Create HintDb table discriminated.
#[export] Hint Resolve unique_update unique_delete unique_insert unique_insert_or_ignore : table.
#[global] Arguments select : simpl never.
#[global] Arguments update : simpl never.
#[global] Arguments delete_rows : simpl never.
#[global] Arguments changes : simpl never.
#[global] Arguments insert : simpl never.
#[global] Arguments order_by : simpl never.
#[global] Arguments lookup_row : simpl never.
#[global] Arguments insert_or_ignore : simpl never.
#[global] Arguments insert_or_replace : simpl never.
----
TASK TO CARRY OUT: Search the listing above for "table" and copy every line that has it.

SOLUTION TO THIS EXERCISE:
Create HintDb table discriminated.
#[export] Hint Resolve unique_update unique_delete unique_insert unique_insert_or_ignore : table.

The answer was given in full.